The platform you built is production-shaped but not operationally hardened. Missing:

  • Off-site backup of MinIO, MLflow Postgres, Gitea.
  • Disaster recovery runbook (“the GPU server’s NVMe failed — restore by…”).
  • Real authentication for every service (we used basic auth and shared keys). LDAP/OIDC/SSO with Authelia or Keycloak is the next step.
  • Network segmentation. The GPU server runs ~20 services on localhost; in a real org these split across hosts with mTLS.
  • Audit logging across the platform.

These are easy to learn, important to do, and out of scope here.

Cohort retrospective

End of course: spend one session as a group answering these. Capture the answers in a shared doc that becomes input to the next cohort.

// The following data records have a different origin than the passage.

(** The loop of [cmd_decrypt_stream]: [read_full] on a slice takes a prefix. *)
Fixpoint open_chunks (fuel : nat) (key base_nonce : bytes) (counter : Z) (cursor : bytes) : SealM unit :=
  match fuel with
  | O => throw OutOfFuel
  | S fuel' =>
      let len_buf := take 4 cursor in
      if (length len_buf <? 4)%nat then
        fail ("truncated stream: expected 4-byte chunk length, got " +:+ show_Z (Z.of_nat (length len_buf)) +:+ " bytes (no sentinel)")
      else
        let chunk_len := Z.to_nat (be_val len_buf) in
        if (chunk_len =? 0)%nat then mret tt
        else
          let ct := take chunk_len (drop 4 cursor) in
          if (length ct <? chunk_len)%nat then
            fail ("truncated stream: chunk " +:+ show_Z counter +:+ " expected " +:+ show_Z (Z.of_nat chunk_len) +:+ " bytes, got "
                  +:+ show_Z (Z.of_nat (length ct)))
          else
            pt ← lift (map_err (fun _ => Failed ("chunk " +:+ show_Z counter +:+ " decryption failed (corrupt or wrong key)"))
                         (xc_decrypt key (chunk_nonce base_nonce counter) ct));
            emit pt;;
            open_chunks fuel' key base_nonce (counter + 1) (drop chunk_len (drop 4 cursor))
  end.

Definition cmd_decrypt (args : DecryptArgs) (r : list ReadEvent) : SealM unit :=
  envelope ← try_ "" (read_input (da_input args) r);
  if (length envelope <? SEAL_HEADER_LEN + 16)%nat then fail (too_short (length envelope))
  else if MAX_ENVELOPE_LEN <? Z.of_nat (length envelope) then fail (too_large (length envelope))
  else if negb (bool_decide (take 4 envelope = SEAL_MAGIC)) then fail "not an origin-seal envelope (bad magic)"
  else if negb (code_at 4 envelope =? SEAL_VERSION) then fail ("unsupported envelope version " +:+ show_Z (code_at 4 envelope))
  else
    let fl := code_at 5 envelope in
    try_ "" (validate_envelope_flags fl (code_at 7 envelope));;
    env_tier ← try_ "" (tier_from_byte (code_at 6 envelope));
    cli_tier ← try_ "" (tier_of_str (da_tier args));
    if negb (bool_decide (env_tier = cli_tier)) then
      fail ("tier mismatch: envelope was sealed with " +:+ tier_debug env_tier +:+ " but --tier=" +:+ tier_debug cli_tier)
    else
      let salt := slice 8 24 envelope in
      let base_nonce := slice 24 48 envelope in
      key ← (if da_identity args then key_from_identity "origin-seal::encrypt" else p ← seal_passphrase; argon2_key env_tier p salt);
      let body := drop SEAL_HEADER_LEN envelope in
      if negb (Z.land fl SEAL_STREAMED =? 0) then open_chunks (S (length body)) key base_nonce 0 body
      else
        payload ← lift (map_err (fun _ => Failed "decryption failed (wrong passphrase or corrupt data)") (xc_decrypt key base_nonce body));
        plaintext ← (if negb (Z.land fl SEAL_COMPRESSED =? 0) then try_ "decompression failed: " (zstd_decompress payload) else mret payload);
        emit plaintext.

(** ** Keys, signatures, hashes *)

(** Files that are read: contents or the error. *)
Definition resolve_key (key : option string) (key_file : option (string * result string string)) : result string bytes :=
  match key, key_file with
  | Some h, None => map_err (fun e => "invalid hex key: " +:+ e) (hex_decode (trim h))
  | None, Some (p, contents) =>
      s ← map_err (fun e => "cannot read key file '" +:+ p +:+ "': " +:+ e) contents;
      map_err (fun e => "invalid hex in key file: " +:+ e) (hex_decode (trim s))
  | Some _, Some _ => Err "specify --key or --key-file, not both"
  | None, None => Err "a key is required (--key or --key-file)"
  end.

Definition resolve_seed (seed_hex : option string) (blob : option (string * result string bytes)) (t : MemoryTier) : SealM bytes :=
  match seed_hex, blob with
  | Some h, None =>
      b ← try_ "invalid hex seed: " (hex_decode (trim h));
      if (length b =? 32)%nat then mret b else fail ("seed must be 32 bytes, got " +:+ show_Z (Z.of_nat (length b)))
  | None, Some (p, contents) =>
      b ← try_ ("cannot read blob '" +:+ p +:+ "': ") contents;
      passphrase ← seal_passphrase;
      lift (map_err (fun _ => Failed "blob decryption failed (wrong passphrase or corrupt)") (recover_seed b (chars passphrase) t))
  | Some _, Some _ => fail "specify --seed or --blob, not both"
  | None, None => fail "a seed source is required (--seed or --blob)"
  end.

  1. Which module was harder than expected, and why? Adjust the syllabus.
  2. Which module was easier, and why? Tighten or expand.
  3. Which tools fought us the most? (Common picks across cohorts: Slurm install, MLflow’s S3 endpoint quirks, vLLM’s first-run warmup, Label Studio’s annotator UX.)
  4. What did students wish they’d had before module 01? Prerequisite material.
  5. What would graduates’ first three months of “real work” look like, and is the track preparing them for that? If not, add a capstone-after-the-capstone.
  6. Which capstone produced the strongest portfolio piece? Bias future cohorts toward that one for the half who only get to do one.

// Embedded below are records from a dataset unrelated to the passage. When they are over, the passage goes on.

(** ** The cards of the grid *)

(** X16. The dictionary built for a card reads the wrong positions for the
    category. A row of the listing has thirteen columns, the category name
    and color being the last two (positions 11 and 12), while
    [refresh_client_grid] takes ['type_name'] from position 10 and
    ['type_color'] from position 11. So for every row the card's
    ['type_name'] is the client's [updated_at], its ['type_color'] is the
    category name, and the category color reaches no entry of the card. *)
Theorem client_dict_category_fields (row : joined) :
  exists d,
    client_dict (row_tuple row) = Ok d
    /\ index (row_tuple row) 11 = Ok (text_value (type_name row))
    /\ index (row_tuple row) 12 = Ok (text_value (type_color row))
    /\ dict_get d "type_name" = Some (text_value (c_updated_at (j_client row)))
    /\ dict_get d "type_color" = Some (text_value (type_name row))
    /\ dict_get d "name" = Some (VText (c_name (j_client row)))
    /\ dict_get d "folder_path" = Some (VText (c_folder_path (j_client row)))
    /\ map fst d = ["id"; "name"; "folder_path"; "type_id"; "date"; "phone";
                    "email"; "notes"; "avatar_path"; "type_name"; "type_color"].
Proof. eexists. repeat split. Qed.

(** X17. The grid gives every card a cell of its own: the i-th card goes to
    row [i // 4] and column [i % 4], the column is one of the four, the cell
    determines the card, and cards fill the rows from left to right. *)
Theorem grid_cell_injective (i j row col : nat) :
  grid_cell i = (row, col) ->
  (col < 4)%nat
  /\ i = (4 * row + col)%nat
  /\ (grid_cell j = (row, col) -> j = i)
  /\ grid_cell (S i) = (if (col =? 3)%nat then (S row, 0%nat) else (row, S col)).
Proof.
  unfold grid_cell. intros H.
  assert (Hrow : row = (i / 4)%nat) by congruence.
  assert (Hcol : col = (i mod 4)%nat) by congruence.
  clear H. subst row col.
  pose proof (Nat.mod_upper_bound i 4 ltac:(discriminate)) as Hi.
  pose proof (Nat.div_mod_eq i 4) as Ei.
  split; [exact Hi|]. split; [exact Ei|]. split.
  - intros Hj. pose proof (f_equal fst Hj) as Hd. pose proof (f_equal snd Hj) as Hm.
    change (j / 4 = i / 4)%nat in Hd. change (j mod 4 = i mod 4)%nat in Hm.
    rewrite Ei, (Nat.div_mod_eq j 4), Hd, Hm. reflexivity.
  - pose proof (Nat.mod_upper_bound (S i) 4 ltac:(discriminate)) as Hs.
    pose proof (Nat.div_mod_eq (S i) 4) as Es.
    destruct (Nat.eqb_spec (i mod 4) 3) as [He|Hne]; f_equal; lia.
Qed.

(** ** The refreshes that follow a change *)

(** What [refresh_client_grid] asks of Tk for one row: the category name, if
    the join found one, as the color of the card's title bar. *)
Lemma card_of_row tk (r : joined) :
  result_bind (client_dict (row_tuple r)) (Card tk)
  = match type_name r with
    | None => Ok tt
    | Some n =>
        if valid_color tk n then Ok tt else Raise (OtherError "TclError")
    end.
Proof. destruct r as [c [n|] tc]; reflexivity. Qed.

Lemma make_cards_cons tk (r : joined) (rest : list joined) :
  make_cards tk (r :: rest)
  = result_bind (result_bind (client_dict (row_tuple r)) (Card tk))
      (fun _ => make_cards tk rest).
Proof.
  cbn [make_cards]. now destruct (client_dict (row_tuple r)).
Qed.

Lemma make_cards_ok tk (rows : list joined) :
  (forall r n, In r rows -> type_name r = Some n -> valid_color tk n = true) ->
  make_cards tk rows = Ok tt.
Proof.
  induction rows as [|r rows IH]; intros H; [reflexivity|].
  rewrite make_cards_cons, card_of_row.
  destruct (type_name r) as [n|] eqn:Hn.
  - rewrite (H r n (or_introl eq_refl) Hn). cbn [result_bind].
    apply IH. intros r' n' Hr'. apply H. now right.
  - cbn [result_bind]. apply IH. intros r' n' Hr'. apply H. now right.
Qed.

Lemma make_cards_raises tk (rows : list joined) r n :
  In r rows -> type_name r = Some n -> valid_color tk n = false ->
  make_cards tk rows = Raise (OtherError "TclError").
Proof.
  intros Hin Hn Hbad. induction rows as [|h rows IH]; [contradiction|].
  rewrite make_cards_cons, card_of_row.
  destruct (type_name h) as [m|] eqn:Hm.
  - destruct (valid_color tk m) eqn:Hv; [|reflexivity]. cbn [result_bind].
    destruct Hin as [->|Hin]; [congruence|now apply IH].
  - cbn [result_bind]. destruct Hin as [->|Hin]; [congruence|now apply IH].
Qed.

(** The two refreshes after a change that succeeded: the store stays as the
    change left it, and the outcome is that of making the cards of all
    clients. *)
Lemma refreshes_after {A} (change : M A) tk db db' (a : A) :
  change db = (db', Ok a) ->
  (change ;;; refresh_type_list ;;; refresh_client_grid tk None) db
  = (db', make_cards tk (order_by by_date_desc_name (left_join db'))).
Proof. intros H. unfold bind at 1. rewrite H. reflexivity. Qed.

Lemma left_join_type_name db r n :
  In r (left_join db) -> type_name r = Some n ->
  exists t, In t (types db) /\ t_name t = n.
Proof.
  rewrite left_join_rows, in_flat_map. intros (c & _ & Hr) Hn.
  unfold join_rows in Hr. destruct (filter _ (types db)) as [|u us] eqn:Hf.
  - destruct Hr as [<-|[]]. discriminate.
  - apply in_map_iff in Hr. destruct Hr as (t & <- & Ht).
    rewrite <- Hf in Ht. apply filter_In in Ht.
    exists t. split; [tauto|]. now injection Hn.
Qed.

(** ** The add-client dialog *)

Lemma existing_type_found tname (ts rows : list type_row) :
  Permutation ts rows ->
  existsb (String.eqb tname) (map t_name rows) = true ->
  filter (name_is tname) ts <> [].
Proof.
  intros Hp He Hnil. apply existsb_exists in He. destruct He as (n & Hn & He).
  apply String.eqb_eq in He. subst n. apply in_map_iff in Hn.
  destruct Hn as (t & Hname & Ht).
  apply (Permutation_in t (Permutation_sym Hp)) in Ht.
  pose proof (filter_none _ _ Hnil t Ht) as Hf. unfold name_is in Hf.
  rewrite Hname, String.eqb_refl in Hf. discriminate.
Qed.

Lemma confirm_add_path_checked os folder_path :
  String.eqb folder_path "" || negb (path_exists os folder_path) = false ->
  path_exists os folder_path = true.
Proof.
  intros H. apply orb_false_iff in H. destruct H as [_ H].
  now apply negb_false_iff in H.
Qed.

(** X18. [confirm_add] creates no category unless the user agreed: when the
    answer to the new-type question is no, the category names after the call
    are those before it, whatever was entered. After a validation message or
    a declined question the store is exactly as before. After the success
    message, and equally after the failure message, the client is in the
    store: the failure can only come from the refreshes, which run when the
    insert is done. *)
Theorem confirm_add_needs_consent os tk now_type now name_entry
    folder_path_var type_entry date_entry askyesno db :
  exists db' m,
    confirm_add os tk now_type now name_entry folder_path_var type_entry
      date_entry askyesno db = (db', m)
    /\ (askyesno = false -> map t_name (types db') = map t_name (types db))
    /\ (m = NameRequired \/ m = FolderInvalid \/ m = TypeRequired
        \/ m = Declined -> db' = db)
    /\ ((exists n, m = Added n) \/ (exists e, m = AddFailed e) ->
        exists c, clients db' = (clients db ++ [c])%list
                  /\ c_name c = strip name_entry
                  /\ c_folder_path c = strip folder_path_var).
Proof.
  unfold confirm_add.
  destruct (String.eqb (strip name_entry) "").
  { eexists _, _. split; [reflexivity|]. split; [reflexivity|].
    split; [reflexivity|]. intros [[n Hn]|[e He]]; discriminate. }
  destruct (String.eqb (strip folder_path_var) ""
            || negb (path_exists os (strip folder_path_var))) eqn:Hp.
  { eexists _, _. split; [reflexivity|]. split; [reflexivity|].
    split; [reflexivity|]. intros [[n Hn]|[e He]]; discriminate. }
  destruct (String.eqb (strip type_entry) "").
  { eexists _, _. split; [reflexivity|]. split; [reflexivity|].
    split; [reflexivity|]. intros [[n Hn]|[e He]]; discriminate. }
  change (get_types db) with (db, Ok (order_by by_count_desc (types db))).
  cbv iota beta.
  destruct (negb (existsb (String.eqb (strip type_entry))
                    (map t_name (order_by by_count_desc (types db))))
            && negb askyesno) eqn:Hd.
  { eexists _, _. split; [reflexivity|]. split; [reflexivity|].
    split; [reflexivity|]. intros [[n Hn]|[e He]]; discriminate. }
  destruct (add_client_effect os now_type now (strip name_entry)
              (strip folder_path_var) (strip type_entry)
              (Some (strip date_entry)) "" "" "" db
              (confirm_add_path_checked _ _ Hp))
    as (db' & c & t0 & base & avatar & Hadd & _ & Hc & Hcs & _ & Hts & _ & _ & Hcase).
  rewrite (refreshes_after _ tk db db' _ Hadd).
  assert (Hnames : askyesno = false ->
                   map t_name (types db') = map t_name (types db)).
  { intros ->. rewrite andb_true_r in Hd. apply negb_false_iff in Hd.
    rewrite Hts, map_recount_name.
    destruct Hcase as [[-> _]|(Hnil & _)]; [reflexivity|].
    now destruct (existing_type_found _ _ _ (order_by_perm _ _) Hd). }
  assert (Hrow : exists c0, clients db' = (clients db ++ [c0])%list
                            /\ c_name c0 = strip name_entry
                            /\ c_folder_path c0 = strip folder_path_var).
  { exists c. split; [exact Hcs|]. now rewrite Hc. }
  destruct (make_cards tk _) as [[]|e]; eexists _, _;
    (split; [reflexivity|]); (split; [exact Hnames|]);
    (split; [|intros _; exact Hrow]);
    intros [H|[H|[H|H]]]; discriminate.
Qed.

(** X19. With a non-blank name, a non-blank path at which something exists,
    and a non-blank type that exists already or that the user agrees to
    create, and when Tk takes every category name, the entered one included,
    for a color, [confirm_add] reports success and appends exactly one
    client, stored with the stripped name, path, and date, which
    [get_client_by_id] then finds. *)
Theorem confirm_add_adds_stripped os tk now_type now name_entry
    folder_path_var type_entry date_entry askyesno db :
  strip name_entry <> "" ->
  strip folder_path_var <> "" ->
  path_exists os (strip folder_path_var) = true ->
  strip type_entry <> "" ->
  askyesno = true \/ In (strip type_entry) (map t_name (types db)) ->
  (forall t, In t (types db) -> valid_color tk (t_name t) = true) ->
  valid_color tk (strip type_entry) = true ->
  exists db' c row,
    confirm_add os tk now_type now name_entry folder_path_var type_entry
      date_entry askyesno db = (db', Added (strip name_entry))
    /\ clients db' = (clients db ++ [c])%list
    /\ c_name c = strip name_entry
    /\ c_folder_path c = strip folder_path_var
    /\ c_date c = Some (strip date_entry)
    /\ get_client_by_id (c_id c) db' = (db', Ok (Some row))
    /\ j_client row = c.
Proof.
  intros Hn Hf Hex Ht Hok Hcolors Hcolor. unfold confirm_add.
  destruct (String.eqb_spec (strip name_entry) "") as [He|_]; [contradiction|].
  destruct (String.eqb_spec (strip folder_path_var) "") as [He|_]; [contradiction|].
  rewrite Hex. cbn [negb orb].
  destruct (String.eqb_spec (strip type_entry) "") as [He|_]; [contradiction|].
  change (get_types db) with (db, Ok (order_by by_count_desc (types db))).
  cbv iota beta.
  assert (Hd : negb (existsb (String.eqb (strip type_entry))
                       (map t_name (order_by by_count_desc (types db))))
               && negb askyesno = false).
  { destruct Hok as [->|Hin]; [apply andb_false_r|].
    apply andb_false_iff. left. apply negb_false_iff, existsb_exists.
    exists (strip type_entry). split; [|apply String.eqb_refl].
    apply (Permutation_in _ (Permutation_map t_name
                               (order_by_perm by_count_desc (types db))) Hin). }
  rewrite Hd.
  destruct (add_client_lookup os now_type now (strip name_entry)
              (strip folder_path_var) (strip type_entry)
              (Some (strip date_entry)) "" "" "" db Hex)
    as (db' & c & row & Hadd & Hcs & Hname & Hfolder & Hdate & Hget & Hrow).
  destruct (add_client_effect os now_type now (strip name_entry)
              (strip folder_path_var) (strip type_entry)
              (Some (strip date_entry)) "" "" "" db Hex)
    as (db2 & c2 & t0 & base & avatar & Hadd2 & _ & _ & _ & _ & Hts & _ & Hname0
        & Hcase).
  rewrite Hadd in Hadd2. injection Hadd2 as <- _.
  rewrite (refreshes_after _ tk db db' _ Hadd), make_cards_ok.
  - exists db', c, row. repeat split; assumption.
  - intros r n Hr Hrn.
    apply (Permutation_in r (Permutation_sym (order_by_perm _ _))) in Hr.
    destruct (left_join_type_name db' r n Hr Hrn) as (t & Htin & <-).
    rewrite Hts in Htin. apply in_map_iff in Htin.
    destruct Htin as (u & <- & Hu). rewrite recount_name.
    destruct Hcase as [[-> _]|(_ & _ & -> & _)]; [now apply Hcolors|].
    apply in_app_or in Hu. destruct Hu as [Hu|[<-|[]]]; [now apply Hcolors|].
    now rewrite Hname0.
Qed.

What a track graduate should do next

Three good paths, depending on where the student is heading:

  • DS engineer at a data-mature org. Read Designing Machine Learning Systems (Chip Huyen). Then ship one more capstone — your choice of domain — through a public Gitea/GitHub repo with a writeup.
  • DS engineer at an early-stage company. Read Fundamentals of Data Engineering (Reis & Housley). Build the same platform on a cloud VM and run it as a side project; the operational lessons are different.
  • ML researcher / applied scientist. The infrastructure piece is now a non-issue. Spend the next quarter on a research direction — interpretability, scaling laws, alignment, your domain’s specific open problems. The Agentic AI track is the next-step content here.

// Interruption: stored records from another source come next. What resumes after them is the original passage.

(** * qa-bot: log-to-report synthesis, embedded from the JavaScript sources

    The development follows the two report modules of the repository:

    - [Generator]   : the test report generator, lines 299 to 1196 of
                      src/scenarios/shiny-scenarios.js (class
                      TestReportGenerator and the line-by-line
                      [prepareScenarioResults] state machine), with
                      [createDefaultScenarios] of src/utils/helpers.js;
    - [Integration] : report-integration.js, unnamed/part_001
                      ([processTestLog], [prepareScenarioResults] with its
                      reconciliation against the declared total,
                      [createDefaultScenarios]).

    JavaScript strings are sequences of UTF-16 code units.  They are embedded
    as [string]; one [ascii] stands for one code unit in the range 0..255, so
    [String.length] is the JavaScript [length].  Numbers that the program
    handles are non-negative integers, exact as doubles are below 2^53: ids
    and counts are embedded as [nat], parsed decimals and durations as [N].
    The two quotients the generator computes are kept as exact rationals.

    Two parts of the language are parameters of report-integration.js and
    not embedded: what the RegExp constructor and the matcher do with a
    pattern text outside the grammar of the embedded parser
    ([RegExp.engine]), and how the Date constructor reads a text
    ([Integration.dateReader]).  The properties of the functions that take
    them are proved for every engine and every reading. *)

From Stdlib Require Import String Ascii List Bool Arith ZArith Lia.
From Stdlib Require Import Decimal DecimalNat DecimalString QArith.
Import ListNotations.
Open Scope string_scope.
Open Scope nat_scope.

(* ===================================================================== *)
(** ** JavaScript strings                                                  *)
(* ===================================================================== *)

Module JS.

(** Code units 9..13, 32 and 160: WhiteSpace and LineTerminator of the
    language, as far as they fit in one byte.  [trim] and [\s] use them. *)
Definition isWhiteSpace (a : ascii) : bool :=
  let n := nat_of_ascii a in
  ((9 <=? n) && (n <=? 13)) || (n =? 32) || (n =? 160).

(** LF and CR: the characters that [.] refuses. *)
Definition isLineTerminator (a : ascii) : bool :=
  let n := nat_of_ascii a in (n =? 10) || (n =? 13).

Definition isDigit (a : ascii) : bool :=
  let n := nat_of_ascii a in (48 <=? n) && (n <=? 57).

Definition LF : ascii := ascii_of_nat 10.

(** The double quote, and a text between double quotes. *)
Definition dquote : ascii := ascii_of_nat 34.

Definition quoted (s : string) : string :=
  String dquote (s ++ String dquote EmptyString).

Fixpoint trimStart (s : string) : string :=
  match s with
  | String a s' => if isWhiteSpace a then trimStart s' else s
  | EmptyString => EmptyString
  end.

(** [trimEnd] keeps a character when it is not white space or when something
    is left after it. *)
Fixpoint trimEnd (s : string) : string :=
  match s with
  | String a s' =>
      match trimEnd s' with
      | EmptyString => if isWhiteSpace a then EmptyString else String a EmptyString
      | t => String a t
      end
  | EmptyString => EmptyString
  end.

(** String.prototype.trim *)
Definition trim (s : string) : string := trimEnd (trimStart s).

Fixpoint drop (n : nat) (s : string) : string :=
  match n, s with
  | S n', String _ s' => drop n' s'
  | _, _ => s
  end.

Fixpoint take (n : nat) (s : string) : string :=
  match n, s with
  | S n', String a s' => String a (take n' s')
  | _, _ => EmptyString
  end.

(** [indexOfFrom sub s i]: first position of [sub] in [s], [s] being the part
    of the subject that starts at position [i]. *)
Fixpoint indexOfFrom (sub s : string) (i : nat) : option nat :=
  if prefix sub s then Some i
  else match s with
       | String _ s' => indexOfFrom sub s' (S i)
       | EmptyString => None
       end.

(** String.prototype.indexOf(sub, from), with -1 for "not found".  [from] is
    a position of the subject (never negative in the program). *)
Definition indexOf (s sub : string) (from : nat) : Z :=
  match indexOfFrom sub (drop from s) (Nat.min from (String.length s)) with
  | Some i => Z.of_nat i
  | None => (-1)%Z
  end.

(** String.prototype.includes *)
Definition includes (s sub : string) : bool :=
  match indexOfFrom sub s 0 with Some _ => true | None => false end.

(** String.prototype.substring(start, end): both arguments are clamped to
    0..length and swapped when start is the larger one. *)
Definition substring (s : string) (start finish : Z) : string :=
  let clamp (z : Z) := Nat.min (Z.to_nat z) (String.length s) in
  let a := clamp start in
  let b := clamp finish in
  take (Nat.max a b - Nat.min a b) (drop (Nat.min a b) s).

(** [splitLF acc s]: String.prototype.split('\n'), [acc] being the part of
    the current line that was read already. *)
Fixpoint splitLF (acc : string) (s : string) : list string :=
  match s with
  | EmptyString => [acc]
  | String a s' =>
      if Ascii.eqb a LF then acc :: splitLF EmptyString s'
      else splitLF (acc ++ String a EmptyString) s'
  end.

Definition split_newline (s : string) : list string := splitLF EmptyString s.

(** parseInt on a string of decimal digits (the program only applies it to
    what [(\d+)] captured): the integer that the digits denote.  That is
    the number which the language returns as long as it is at most 2^53; a
    larger one is returned as a double near it.  The statements below that
    rest on the value of a number bound it. *)
Definition parseInt (s : string) : N :=
  fold_left (fun acc a => (10 * acc + (N_of_ascii a - 48))%N) (list_ascii_of_string s) 0%N.

(** Number-to-string conversion of a template literal, for a non-negative
    integer. *)
Definition toString (n : nat) : string := NilEmpty.string_of_uint (Nat.to_uint n).

End JS.

(* ===================================================================== *)
(** ** Regular expressions                                                 *)
(* ===================================================================== *)

(** The backtracking matcher of the language specification (22.2.2), for the
    operators that the program's patterns use.  A matcher takes the rest of
    the subject, the captures and a continuation; alternatives are tried in
    priority order and the first success is the result. *)

Module RegExp.

(** Character classes that occur in the program's patterns. *)
Inductive charset : Type :=
| AnyChar                      (* .      every character but a line terminator *)
| Digit                        (* \d *)
| Space                        (* \s *)
| NoneOf (cs : list ascii).    (* [^...] *)

Inductive regex : Type :=
| Eps
| Chr (c : ascii)
| Cls (cs : charset)
| Seq (r1 r2 : regex)
| Alt (r1 r2 : regex)
| Rep (min : nat) (max : option nat) (greedy : bool) (r : regex)
| Grp (i : nat) (r : regex).   (* i-th capturing group, counted from 1 *)

(** The literal characters of a pattern, in sequence. *)
Fixpoint lit (s : string) : regex :=
  match s with
  | EmptyString => Eps
  | String a EmptyString => Chr a
  | String a s' => Seq (Chr a) (lit s')
  end.

Definition star (r : regex) : regex := Rep 0 None true r.
Definition plus (r : regex) : regex := Rep 1 None true r.
Definition opt (r : regex) : regex := Rep 0 (Some 1) true r.

(** Canonicalize of the [i] flag (without [u]): the upper-case code unit.  In
    0..255 that is a-z and the accented lower-case letters 224..254 other
    than the division sign; the upper case of 181 and 255 lies outside the
    range and equals that of no other character here, and 223 has none. *)
Definition canonicalize (a : ascii) : ascii :=
  let n := nat_of_ascii a in
  if ((97 <=? n) && (n <=? 122)) || ((224 <=? n) && (n <=? 254) && negb (n =? 247))
  then ascii_of_nat (n - 32) else a.

Definition char_eq (ignoreCase : bool) (c a : ascii) : bool :=
  if ignoreCase then Ascii.eqb (canonicalize c) (canonicalize a) else Ascii.eqb c a.

(** None of the classes of the program contains a cased letter, so the [i]
    flag changes nothing for them. *)
Definition in_charset (cs : charset) (a : ascii) : bool :=
  match cs with
  | AnyChar => negb (JS.isLineTerminator a)
  | Digit => JS.isDigit a
  | Space => JS.isWhiteSpace a
  | NoneOf l => negb (existsb (Ascii.eqb a) l)
  end.

(** captures[i-1] is the text of group i, [None] for undefined. *)
Definition captures := list (option string).

Fixpoint set_capture (i : nat) (v : option string) (cap : captures) : captures :=
  match i, cap with
  | _, [] => []
  | 0, c :: cap' => c :: cap'
  | 1, _ :: cap' => v :: cap'
  | S i', c :: cap' => c :: set_capture i' v cap'
  end.

(** The groups inside a term: a quantifier resets them at each iteration. *)
Fixpoint groups_of (r : regex) : list nat :=
  match r with
  | Eps | Chr _ | Cls _ => []
  | Seq r1 r2 | Alt r1 r2 => groups_of r1 ++ groups_of r2
  | Rep _ _ _ r1 => groups_of r1
  | Grp i r1 => i :: groups_of r1
  end.

Definition clear_captures (gs : list nat) (cap : captures) : captures :=
  fold_left (fun c i => set_capture i None c) gs cap.

(** A match state is the rest of the subject with the captures; the end
    index is the length of the subject minus that of the rest. *)
Definition state : Type := string * captures.
Definition continuation : Type := string -> captures -> option state.
Definition matcher : Type := string -> captures -> continuation -> option state.

(** What was consumed between the rest [x] and the later rest [y]. *)
Definition consumed (x y : string) : string :=
  JS.take (String.length x - String.length y) x.

(** A matcher is local when it calls its continuation on a rest of its own
    subject only. *)
Definition local (m : matcher) : Prop :=
  forall (x : string) (cap : captures) (k k' : continuation),
    (forall y c, String.length y <= String.length x -> k y c = k' y c) ->
    m x cap k = m x cap k'.

(** RepeatMatcher (22.2.2.3.1).  [fuel] bounds the iterations: each one
    lowers [min] or, at [min = 0], has to consume a character. *)
Fixpoint RepeatMatcher (m : matcher) (gs : list nat) (fuel : nat)
    (min : nat) (max : option nat) (greedy : bool)
    (x : string) (cap : captures) (c : continuation) : option state :=
  match fuel with
  | 0 => None
  | S fuel' =>
      match max with
      | Some 0 => c x cap
      | _ =>
          let d : continuation := fun y capy =>
            if (min =? 0) && (String.length y =? String.length x) then None
            else RepeatMatcher m gs fuel' (pred min) (option_map pred max) greedy y capy c in
          let capr := clear_captures gs cap in
          if negb (min =? 0) then m x capr d
          else if negb greedy then
            match c x cap with
            | Some z => Some z
            | None => m x capr d
            end
          else
            match m x capr d with
            | Some z => Some z
            | None => c x cap
            end
      end
  end.

Fixpoint compile (ignoreCase : bool) (r : regex) : matcher :=
  fun x cap c =>
  match r with
  | Eps => c x cap
  | Chr ch =>
      match x with
      | String a x' => if char_eq ignoreCase ch a then c x' cap else None
      | EmptyString => None
      end
  | Cls cs =>
      match x with
      | String a x' => if in_charset cs a then c x' cap else None
      | EmptyString => None
      end
  | Seq r1 r2 => compile ignoreCase r1 x cap (fun y capy => compile ignoreCase r2 y capy c)
  | Alt r1 r2 =>
      match compile ignoreCase r1 x cap c with
      | Some z => Some z
      | None => compile ignoreCase r2 x cap c
      end
  | Rep min max greedy r1 =>
      RepeatMatcher (compile ignoreCase r1) (groups_of r1)
        (S (min + String.length x)) min max greedy x cap c
  | Grp i r1 =>
      compile ignoreCase r1 x cap (fun y capy => c y (set_capture i (Some (consumed x y)) capy))
  end.

(** A RegExp object: pattern, number of capturing groups, [i] flag.  The [g]
    flag only decides which operation the program applies. *)
Record regexp : Type := mkRegExp {
  pattern : regex;
  nCaptures : nat;
  ignoreCase : bool
}.

(** A match: [index], the matched text (element 0 of the array) and the
    captures (elements 1..); [lastIndex] is where the match ends. *)
Record match_result : Type := mkMatch {
  index : nat;
  matched : string;
  groups : captures;
  lastIndex : nat
}.

(** Element [i >= 1] of the match array. *)
Definition group (m : match_result) (i : nat) : option string :=
  nth (i - 1) (groups m) None.

(** Truthiness of [m[i]]: undefined and the empty string are falsy. *)
Definition group_or (m : match_result) (i : nat) (default : string) : string :=
  match group m i with
  | Some EmptyString | None => default
  | Some s => s
  end.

A short list of reading worth keeping

  • General DS: Hands-On Machine Learning (Géron) — still the best survey textbook; Approaching (Almost) Any ML Problem (Thakur) — the engineer’s playbook.
  • Data engineering: Fundamentals of Data Engineering (Reis & Housley); the dbt and Prefect docs in full.
  • MLOps: Designing Machine Learning Systems (Huyen); Reliable Machine Learning (Chen et al.).
  • LLMs: Hands-On Large Language Models (Alammar & Grootendorst); the vLLM and Langfuse docs.
  • Computer vision: Deep Learning with PyTorch (Stevens et al.); the timm and Ultralytics docs.
  • Statistics intuition (a gap students often have): Statistical Rethinking (McElreath) — accessible, foundational.

Closing

This track is opinionated and incomplete. Both on purpose. An opinionated curriculum gives students choices they can defend; an incomplete one leaves room for the things they’ll learn on the job. Use it as a starting point for your own cohort, fork it, change the choices, and tell me what you’d do differently — that’s how the next version gets better.